Ideally, a national cancer prevention workforce plan would include several elements. First, an inventory should be taken of existing training and educational resources in cancer prevention and control followed by a list of workforce gaps, either identified or shortly anticipated. The inventory and list would be organized by career stage and type of profession or discipline, and include topics and geographic areas for targeted resources. Next would be a plan for short-term management of the workforce, which would strengthen productive programs, reduce or eliminate unnecessary resources, and propose strategies to address shortages. A final section would describe long-term strategies for surveillance and evaluation of the workforce, anticipation of its needs, and prevention of shortages. For oversight and implementation of plans, roles for stakeholders would need to be specified—for individuals, professional societies, universities and professional schools, funding agencies, and systems at large that prepare and influence resources for developing the workforce. Preferably, efforts on behalf of the cancer prevention workforce would be performed in partnership with existing resources. For example, one of C-Change’s major initiatives is to engage the corporate sector in cancer prevention activities through employer-sponsored health plans [40]. The CEO-Roundtable on Cancer is another non-profit organization that uses an accreditation system to engage employers in sponsoring prevention activities [41]. In the end, whatever strategies are used should employ the best attributes of an open competition system, while also incorporating mechanisms to provide sufficient guidance to manage the workforce without being overly proscriptive or inflexible.

Risk of the Status Quo

The likelihood is good that the current system for sponsoring the training and education of the future workforce in cancer prevention will continue to serve, but perhaps only adequately so. NIH program officers and their advisors can use the tools they currently have available to shape training and education resources and minimize duplication of efforts; they can choose judiciously from among proposed programs winnowed through the peer-review process, and develop program announcements to direct interest to specific areas of need and interest. However, these are blunt tools for managing the workforce in cancer prevention effectively and the risk for failure is substantial when borne without the benefit of comprehensive surveillance data and guidance from regular feedback from those in the field.
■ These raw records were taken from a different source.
(** The second loop clears the venue of the filed records and changes
    nothing else. *)
Lemma aggregate_transpose_lookup bpm : ∀ result (h : Store) x,
  (aggregate_transpose bpm result h).2 !! x
  = (if decide (x ∈ obj_values bpm) then set_venue ""%string <$> h !! x
     else h !! x).
Proof.
  induction bpm as [|[rp s] bpm IH]; intros result h x.
  - cbn [aggregate_transpose snd].
    destruct (decide (x ∈ obj_values (@nil (Fixed4 * nat)))) as [Hin|]; [|done].
    by apply elem_of_nil in Hin.
  - cbn [aggregate_transpose].
    assert (Hrest : ∀ result',
      (aggregate_transpose bpm result' (alter (set_venue ""%string) s h)).2 !! x
      = (if decide (x ∈ obj_values ((rp, s) :: bpm))
         then set_venue ""%string <$> h !! x else h !! x)).
    { intros result'. rewrite IH, obj_values_cons, list_lookup_alter.
      destruct (decide (s = x)) as [->|Hne].
      - rewrite (decide_True (P := x ∈ x :: obj_values bpm))
          by apply list_elem_of_here.
        destruct (decide (x ∈ obj_values bpm)); [|done].
        by destruct (h !! x).
      - destruct (decide (x ∈ obj_values bpm)) as [Hin|Hnin].
        + by rewrite decide_True by by apply list_elem_of_further.
        + rewrite decide_False; [done|]. rewrite not_elem_of_cons. by split. }
    destruct (alter (set_venue ""%string) s h !! s); apply Hrest.
Qed.

Lemma aggregate_transpose_length bpm : ∀ result (h : Store),
  length (aggregate_transpose bpm result h).2 = length h.
Proof.
  induction bpm as [|[rp s] bpm IH]; intros result h; [done|].
  cbn [aggregate_transpose].
  destruct (alter (set_venue ""%string) s h !! s); by rewrite IH, length_alter.
Qed.

(** The result of the second loop refers to filed records only. *)
Lemma aggregate_transpose_values bpm : ∀ result (h : Store) r,
  r ∈ obj_values (aggregate_transpose bpm result h).1 →
  r ∈ obj_values result ∨ r ∈ obj_values bpm.
Proof.
  induction bpm as [|[rp s] bpm IH]; intros result h r Hr; [by left|].
  cbn [aggregate_transpose] in Hr. rewrite obj_values_cons, elem_of_cons.
  destruct (alter (set_venue ""%string) s h !! s).
  - apply IH in Hr as [Hr|Hr]; [|tauto].
    apply obj_values_set in Hr. tauto.
  - apply IH in Hr. tauto.
Qed.

Lemma _aggregate_unfold side (h : Store) :
  _aggregate side h
  = aggregate_transpose (aggregate_byPrice side [] h).1 []
      (aggregate_byPrice side [] h).2.
Proof. unfold _aggregate. by destruct (aggregate_byPrice side [] h). Qed.

Lemma byPrice_ok_weaken (h : Store) bpm e todo :
  byPrice_ok h bpm (e :: todo) → byPrice_ok h bpm todo.
Proof.
  intros Hok rp s Hs. destruct (Hok rp s Hs) as [Hnot Hsrow]. split; [|done].
  intros Hin. apply Hnot. destruct e. rewrite obj_values_cons.
  by apply list_elem_of_further.
Qed.
(** X15: when a nested tag runs to the end of the input, the tokenizer
    gives back the last segment: for a name followed by a slash and word
    characters up to the end, the token's [text] is the name only and its
    [raw] ends with the slash. *)
Theorem tag_cut_at_last_slash (name sub : jsstring) :
  name <> [] ->
  forallb (fun x => isWord x || (x =? 47)) name = true ->
  forallb isWord sub = true ->
  TagExtension.tokenizer (js "#" ++ name ++ js "/" ++ sub)
  = Some {| Marked.type := js "tag";
            Marked.raw := js "#" ++ name ++ js "/";
            Marked.text := name |}.
Proof.
  intros Hne Hp Hs.
  unfold TagExtension.tokenizer, RegExp.exec.
  change TagExtension.pattern
    with (map RegExp.Lit [35]
          ++ [RegExp.Open; RegExp.Plus true (fun c => isWord c || (c =? 47));
              RegExp.Close;
              RegExp.Class (fun c => negb (isWord c) || isSpace c)]).
  change (js "#") with [35]. change (js "/" ++ sub) with (47 :: sub).
  rewrite run_lits, run_group.
  destruct name as [|x name]; [contradiction|].
  pose proof Hp as Hp'. simpl in Hp. apply andb_true_iff in Hp as [Hx Hp].
  rewrite <- app_comm_cons. cbv beta iota. rewrite Hx.
  rewrite (plusMore_greedy_deeper _ _ name (47 :: sub)
             (RegExp.finish1 47 (RegExp.pushes [35] RegExp.init) (x :: name))).
  - rewrite token_finish1 by reflexivity.
    rewrite (trim_tag_name (x :: name) Hp').
    f_equal. f_equal.
    apply (trim_tag_raw (x :: name) 47); [discriminate|exact Hp'].
  - apply List.Forall_forall. intros y Hy. rewrite forallb_forall in Hp. auto.
  - rewrite <- (app_nil_r (47 :: sub)).
    rewrite plusMore_greedy_stop.
    + rewrite app_nil_r, run_close1. reflexivity.
    + constructor; [reflexivity|].
      apply List.Forall_forall. intros y Hy. rewrite forallb_forall in Hs.
      rewrite (Hs y Hy). reflexivity.
    + exact I.
    + intros [|z t1] t2 E Ht1; [contradiction|].
      injection E as _ ->. apply tag_tail_none, (word_suffix_head t1 t2), Hs.
Qed.
(** * nonebot-plugin-gemini-vision: the /gemini command handler

    A shallow embedding of [nonebot_plugin_gemini_vision/__init__.py].

    The plugin is asynchronous glue code: it reads attributes of message
    segments, performs HTTP GETs, writes log lines, sends chat messages
    through a matcher, and calls two functions of the sibling module
    [core].  Each [async def] becomes a computation in the monad [M]
    below: a state monad over the handler's observable world (the ordered
    trace of effects and the conversation-history store) with Python
    exceptions as the error component.  One handler run is one cooperative
    task, so [await] is sequencing. *)

From Stdlib Require Import String Ascii ZArith.
From Stdlib.Strings Require Import Byte.
From stdpp Require Import gmap strings list pretty.


(** ** Python values *)

(** [bytes] objects. *)
Definition bytes := list byte.

(** Python truthiness ([if x:], [not x]) at the types the plugin tests. *)
Class Truthy (A : Type) := truthy : A → bool.

#[export] Instance truthy_str : Truthy string :=
  λ s, match s with EmptyString => false | String _ _ => true end.
#[export] Instance truthy_list {A} : Truthy (list A) :=
  λ l, match l with [] => false | _ :: _ => true end.
(** [None] is falsy; an [Optional] value that is present is as truthy as
    its content. *)
#[export] Instance truthy_option {A} `{Truthy A} : Truthy (option A) :=
  λ o, match o with None => false | Some a => truthy a end.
Existing gaps may continue to be unaddressed and new ones go unnoticed; when gaps are detected, the system may be sluggish in its response to meet workforce needs [16]. Mobilizing resources, recruiting individuals for training, and preparing them for careers in cancer prevention and control take time and effort, often years before professionals are ready to launch their careers. Thus, in the absence of a clearly articulated strategic plan that enjoys the endorsement of multiple stakeholders, our ability to train and prepare the workforce adequately to meet changing public health needs in cancer prevention and control remains in peril.

Summary

All indicators suggest that the need for efforts to prevent cancer will only increase. The numbers of individuals who can benefit from prevention services, including those already diagnosed with cancer or at risk for cancer, has grown over time. Regardless of the number or difficulty of the challenges, we should not allow ourselves to lapse into contentment with the current pace of preventing cancer. Given the amazing strides in the past 50 years against other major causes of death such as stroke, influenza, and cardiovascular disease, as well as those against HIV/AIDS in the past 30 years, progress against cancer and its prevention should be a major national and international goal. To achieve this goal, ensuring the health of the workforce in cancer prevention and control is imperative.